Tell us an example of a specific memorable work you did that is very close to you!
I have a few.
Recently, I translated the “COVID-19 Prevention Guidenotes” for the food industry in Hindi. As a food safety professional, I just wish to see safe food reaching the consumers. I was delighted to contribute to a great cause in these crucial times.
The internship project in Dabur Research Foundation was my first industrial R&D work. The project was to stabilize the naturally occurring turbid appearance in citrus juices. I accomplished positive results in less than 6 weeks. The fact that my work was considered as the basis to scale up the production, it holds a special place.
I used to fantasize giving an interview ever since I watched celebrity interviews as a child. As a matter of fact, that enthusiasm continues till date. Listening to interviews and podcasts is my first choice especially in long commutes. This being my first will always remain memorable. And if my interview could help young minds in choosing the right career, it means a lot.
Your advice to students based on your experience?
I live by the quote: “Life doesn’t happen to you; it happens for you” This idea is influential for both our personal and professional lives. We must make the best out of the opportunities and take control of our lives. All experiences shape you into the person you are meant to become.
The biggest killer of growth is conformism. Be unique. Choose a career based on your passion and aptitude, not because of the societal stereotypes and acceptance.
The current circumstances have taught us to adapt to succeed rather than getting stagnant.
It’s great to have an achiever’s mindset but make sure you keep celebrating small successes from time to time. Often students aim to give up everything to achieve the one big goal but, in this process, burn out. It’s better to divide the big goal into subgoals and reward yourself on every achievement, take breaks, enjoy hobbies, spend quality time with family & friends.

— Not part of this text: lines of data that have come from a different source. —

(** The loop ends at a command that stops it, or at the end of the queue. *)
Lemma stop_linear s0 self reps s rest :
  service self = Some s -> linear s0 self reps s ->
  match queue self with (_, c) :: q => stops c = true /\ rest = q | [] => rest = [] end ->
  linear s0 (stop self rest) reps s.
Proof.
  intros Hsome [Hs Hrun Hb Hserv Ho Hr] Hcase. rewrite Hsome in Hserv. destruct Hserv as [_ Hq].
  assert (rest = numbered (S (length reps)) (drop (S (length reps)) (sent self)) /\
    ((exists c, sent self !! length reps = Some c /\ stops c = true) \/ length reps = length (sent self)))
    as [-> Hend].
  { destruct (queue self) as [|[id c] q].
    - apply queue_nil in Hq; [|done]. subst. rewrite drop_ge by lia. split; [done|by right].
    - destruct Hcase as [Hst ->]. apply queue_head in Hq as (_ & Hk & ->). split; [done|left; eauto]. }
  split; cbn [stop sent service queue outcomes]; [done..| | |].
  - done.
  - intros id o Hid. rewrite drop_lookup in Hid.
    destruct (decide (id ∈ _)) as [Hin|]; [|eapply explained_mono; [..|exact (Ho _ _ Hid)]; cbn; by rewrite ?Hsome].
    destruct (outcomes self !! id) as [o'|] eqn:E; cbn in Hid; injection Hid as <-;
      [eapply explained_mono; [..|exact (Ho _ _ E)]; cbn; by rewrite ?Hsome|].
    apply list_elem_of_fmap in Hin as ([j x] & -> & Hin). apply numbered_lookup in Hin as [Hl Hx].
    rewrite lookup_drop in Hx. replace (S (length reps) + (j - S (length reps)))%nat with j in Hx by lia.
    exists x. cbn in *. split; [done|]. split_and!; [|done|lia].
    destruct (expects_reply x) eqn:Ex; [done|]. destruct (Hr j x Hx (or_introl Ex)) as [? ?]. congruence.
  - intros id x Hid _. rewrite drop_lookup. destruct (decide (id ∈ _)) as [|Hout]; [by eexists|].
    apply (Hr id x Hid). destruct (expects_reply x) eqn:E; [right; left|by left].
    pose proof (lookup_lt_Some _ _ _ Hid).
    destruct (decide (id < length reps)%nat) as [|Hge]; [done|]. exfalso.
    destruct (decide (id = length reps)) as [->|].
    + destruct Hend as [(c & Hc & Hst)|]; [|lia]. assert (x = c) as -> by congruence.
      by rewrite (stop_is_silent c Hst) in E.
    + apply Hout, list_elem_of_fmap. exists (id, x). split; [done|]. apply numbered_lookup.
      split; [lia|]. rewrite lookup_drop. by replace (S (length reps) + (id - S (length reps)))%nat with id by lia.
Qed.

Lemma step_linear s0 self reps s e self' :
  linear s0 self reps s -> step self e = Some self' -> exists reps' s', linear s0 self' reps' s'.
Proof.
  intros Hlin Hstep. destruct e as [c| |id|]; cbn [step] in Hstep.
  - destruct (service self) eqn:Hs; [|done]. destruct (senders self && _); [|done].
    injection Hstep as <-. eauto using send_linear.
  - destruct (service self) as [s1|] eqn:Hs; [|done]. cbn in Hstep.
    assert (s1 = s) as -> by (destruct Hlin as [_ _ _ Hl _ _]; rewrite Hs in Hl; by destruct Hl).
    destruct (queue self) as [|[id c] rest] eqn:Hq.
    + destruct (senders self); [done|]. injection Hstep as <-. exists reps, s. eapply stop_linear; [done..|].
      by rewrite Hq.
    + destruct (stops c) eqn:Hst.
      * injection Hstep as <-. exists reps, s. eapply stop_linear; [done..|]. by rewrite Hq.
      * destruct (serve s c) as [[r s']|] eqn:Hc; [|done]. injection Hstep as <-. eauto using reply_linear.
  - destruct (sent self !! id) as [c|] eqn:Hc; [|done]. cbn in Hstep.
    destruct (expects_reply c) eqn:He; [|done]. injection Hstep as <-. exists reps, s.
    destruct Hlin as [Hs Hrun Hb Hserv Ho Hr]. split; cbn; [done..| |].
    + intros id' o. rewrite record_lookup. destruct (decide (id' = id)) as [->|]; [|apply Ho].
      intros [= <-]. destruct (outcomes self !! id) as [o|] eqn:Eo; [by apply Ho|]. by exists c.
    + intros id' c' Hc' Hcase. rewrite record_lookup. destruct (decide _); [by eexists|by apply (Hr id' c')].
  - injection Hstep as <-. exists reps, s. by destruct Hlin.
Qed.

Lemma calls_linearized_aux capacity s0 events self :
  run (new capacity s0) events = Some self -> exists reps s, linear s0 self reps s.
Proof.
  assert (Hgen : forall es x reps s, linear s0 x reps s -> run x es = Some self ->
            exists reps s, linear s0 self reps s).
  { induction es as [|e es IH]; intros x reps s Hl Hr; [injection Hr as <-; eauto|].
    cbn in Hr. destruct (step x e) as [x'|] eqn:Hx; [|done].
    destruct (step_linear _ _ _ _ _ _ Hl Hx) as (reps' & s' & Hl'). eauto. }
  apply Hgen with (reps := []) (s := s0), new_linear.
Qed.

(** However the calls of the handles and the turns of the service are interleaved, every call
    returns what the service would answer if the commands were handled one after the other in the
    order in which they were sent. A call that waits for its reply returns once the service has
    come to its command, or has ended; then it was answered, unless the caller gave up or the
    service ended before. *)
Theorem calls_linearized capacity s0 events self :
  run (new capacity s0) events = Some self ->
  exists reps s, serve_all s0 (take (length reps) (sent self)) = Some (reps, s) /\
    Forall (fun c => stops c = false) (take (length reps) (sent self)) /\
    (forall s', service self = Some s' -> s' = s) /\
    forall id c, sent self !! id = Some c ->
      match outcomes self !! id with
      | Some (Replied r) => reps !! id = Some (Some r)
      | Some Accepted => expects_reply c = false
      | Some GaveUp => expects_reply c = true
      | Some Dropped => expects_reply c = true /\ service self = None /\ (length reps < id)%nat
      | Some SendFailed => False
      | None => expects_reply c = true /\ is_Some (service self) /\ (length reps <= id)%nat
      end.
Proof.
  intros Hr. destruct (calls_linearized_aux _ _ _ _ Hr) as (reps & s & [Hs Hrun Hb Hserv Ho Hret]).
  exists reps, s. split; [done|]. split; [done|]. split.
  { intros s' Hs'. rewrite Hs' in Hserv. by destruct Hserv. }
  intros id c Hc. destruct (outcomes self !! id) as [o|] eqn:E.
  - destruct (Ho id o E) as (c' & Hc' & Hex). assert (c' = c) as -> by congruence. by destruct o.
  - destruct (expects_reply c) eqn:He; [|destruct (Hret id c Hc) as [? ?]; [by left|congruence]].
    split; [done|]. destruct (service self) eqn:Es; [|destruct (Hret id c Hc) as [? ?]; [by right; right|congruence]].
    split; [by eexists|]. destruct (decide (length reps <= id)%nat); [done|].
    destruct (Hret id c Hc) as [? ?]; [right; left; lia|congruence].
Qed.
End Channel.
End Channel.

(** * Methods of a handle *)

(** The command that a method sends, and what it returns for each outcome of the call; [None] if
    the outcome cannot be returned. *)
Record Method (Cmd Rep A : Type) := { command : Cmd; result : Outcome Rep -> option A }.
Arguments command {_ _ _}. Arguments result {_ _ _}.

(** [mpsc::error::SendError], which holds the command. *)
Inductive SendError (Cmd : Type) := NotSent (c : Cmd).
Arguments NotSent {_}.

(** Send and return; send and wait for the reply. *)
Definition tell {Cmd Rep} (c : Cmd) : Method Cmd Rep (unit + SendError Cmd) :=
  {| command := c;
     result o := match o with
                 | Accepted => Some (inl tt)
                 | SendFailed => Some (inr (NotSent c))
                 | _ => None
                 end |}.

Definition ask {Cmd Rep A E} (c : Cmd) (read : Rep -> option A) (send_error receive_error : E) :
    Method Cmd Rep (A + E) :=
  {| command := c;
     result o := match o with
                 | Replied r => inl <$> read r
                 | SendFailed => Some (inr send_error)
                 | Dropped => Some (inr receive_error)
                 | _ => None
                 end |}.

(** * The aggregator of logs *)

Inductive FlushError := FailedToSend | FailedToReceive.

Module LogsHandle.
Import LogsAggregator.

#[global] Instance service : Service t AggregatorCommand (list bytes).
Proof.
  refine {| serve self c := match c with
              | InsertBatch logs => Some (None, add_batch self logs)
              | GetBatches =>
                  '(batches, self) ← get_batches_loop (S (length (messages self))) self;
                  Some (Some batches, self)
              | Shutdown => Some (None, self)
              end;
            stops c := match c with Shutdown => true | _ => false end;
            expects_reply c := match c with GetBatches => true | _ => false end |}.
  - intros s [logs| |] r s' Hs Hst; [| |done].
    + injection Hs as <- <-. split; [by intros []|done].
    + destruct (get_batches_loop _ s) as [[b q]|]; [|done]. injection Hs as <- <-. by split; eauto.
  - by intros [].
Defined.

Abbreviation M := (Method AggregatorCommand (list bytes)).

Definition insert_batch (logs : list bytes) : M (unit + SendError AggregatorCommand) := tell (InsertBatch logs).
Definition get_batches : M (list bytes + FlushError) := ask GetBatches Some FailedToSend FailedToReceive.
Definition shutdown : M (unit + SendError AggregatorCommand) := tell Shutdown.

Acknowledge that having a bad day every now and again isn’t the end of the world. Learn from your mistakes. Humility will take you places.
Don’t fall for peer pressure. It’s good to take inspiration from others but comparing your life to others is just not right. The timelines and paces of others don’t apply to you and vice versa. You could take a little longer to finish the task or find the right path. It’s completely okay.
I encourage the students to take Myers-Briggs Type Indicator® (MBTI®) and DiSC® profile tests to understand your preferred work styles and motivational drivers. Conscious self-awareness helps one to inculcate skills to navigate with different people and become a better version of yourself.
Aspiring food safety professionals should stay up to date with the latest industry trends by attending conferences, reading industry magazines, and listening to podcasts. Get practical experience through internships. Utilize LinkedIn to network. It is also beneficial to develop a global perspective concerning food safety regulations and policies.
And remember ‘There is always room at the top’.
Right now, I am concentrating on my research and successful completion of my Ph.D.
I see myself as a Regulatory Scientist in the food business and hope my work has a global impact beyond geographical barriers. I aspire to be a solution provider in extending the shelf life & safety profile of food products. My approach towards food safety is through creating awareness along the entire supply chain from producers & processors to consumers.
My personal goal in life is to be known as a person who knows how to put theories into practice, thinks creatively, has flexibility in approach yet never compromising on the core-values.